Our natural-born bodies have a way of getting banged up by daily life, or having glitches that keep us from doing everything we want to. Medical science has been able to swoop in with amazing bionic fixes like knee replacements, Lasik and pacemakers. But things are about to go way sci-fi as the marriage of medicine and tech spawns some truly incredible inventions. From 3D-printed organs to retinal implants to tiny trackers swimming through your bloodstream to hearing that rivals that of a superhero, these futuristic advances are heading your way:

  1. Robotic Ear: Researchers at Princeton have 3D-printed a collagen ear with built-in electronic components for superhuman hearing. It can pick up sounds beyond our normal range, and this circuitry holds promise to be implantable down the road. This could eliminate the phrase, “Can you please speak up?” from our vocabulary.
  2. On-Demand Bone Repair: Dutch surgeons at Utrecht’s University Medical Center replaced the entire top portion of a woman’s skull with a customized printed implant made from plastic. It’s a much cheaper and less stressful procedure than grafting – win, win.
  3. Healing Skin: Wake Forest School of Medicine’s James Yoo has created a printer that can scan a wound and fabricate the exact number of cell layers needed to repair damage, especially useful for burn victims who suffer intense pain.
  4. Fantastic Voyage: Scientists have designed a “nano-scallop”—a tiny device that can move through our bodily fluids without a motor or engine, probing and measuring our nooks and crannies. The dream is that it will be able to relay biodata and perhaps perform medical procedures as it whooshes along.
  5. Virtual Medical Records: Forget needing a file sent to a specialist. Software company Chaotic Moon has developed a “tech tattoo” that gets embedded into a person’s arm and can track a person’s medical information and even alert you when you are getting sick.
  6. Mega-Memory Boost: While still in the very early stages, scientists at MIT were able to offset the plaque that is linked to Alzheimer’s disease by using special flickering LED lights, a technique called optogenetics. While still in its infancy, this discovery could one day mean the end of forgetting.
  7. Wired for sight. A new bit of medtech is promising to help the blind see. A special kind of eyeglasses allowed a woman in Australia to see again, hinting that a new era of bionic vision is about to dawn. In the US, the FDA has approved retinal implants as a means to restore sight. Some say that soon enough, those with typical vision will be able to see in the dark, thanks to these tech advances.
  8. Paralysis Unraveled: Ohio scientists were able to restore a quadriplegic man’s ability to use his hands.

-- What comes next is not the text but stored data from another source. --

(** * A book catalogue kept in a JSON file (main.py)

    [Book] is one catalogue record, [Library] the list of records together
    with the file [data.json] it is written to after every change.  The
    development embeds both classes as Rocq functions and proves what the
    specification says about them. *)

From Stdlib Require Import ZArith List String Ascii Bool Lia DecimalString.
From Stdlib Require Import Sorted.
Import ListNotations.

#[local] Set Warnings "-register-all".

Local Open Scope string_scope.
Local Open Scope list_scope.
Local Open Scope Z_scope.

(** ** The fragment of Python the program runs on *)

Module Py.

(** The exceptions the catalogue code can meet. *)
Inductive exn : Type :=
| TypeError
| KeyError (key : string)
| ValueError.

(** Outcome of a call: a value, a raised exception, or [Untyped] when a value
    would have to be stored in a [Book] field against the annotation of
    [Book.__init__] (Python stores it all the same; the typed record below
    cannot, and the model stops there). *)
Inductive result (A : Type) : Type :=
| Ok (a : A)
| Raise (e : exn)
| Untyped.

Arguments Ok {A} a.
Arguments Raise {A} e.
Arguments Untyped {A}.

Definition bind {A B : Type} (c : result A) (k : A -> result B) : result B :=
  match c with
  | Ok a => k a
  | Raise e => Raise e
  | Untyped => Untyped
  end.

This complex effort, which involved a chipimplanted in the patient’s brain, holds huge promise for those with spinal-cord injuries.

While these amazing breakthroughs promise to enhance our health in the future, let’s also recognize those scientific discoveries that are doing that work right now – apps that enhance our bodies’ functioning for better quality of life. There’s Talkitt, an app that translates hard-to-decode speech of those with ALS, Parkinson’s, cerebral palsy and more, so they can better communicate.  And our own SonicCloud, which lets those with hearing issues, enjoy effortless phone conversations. In many ways, our better, tech-enabled future is already here.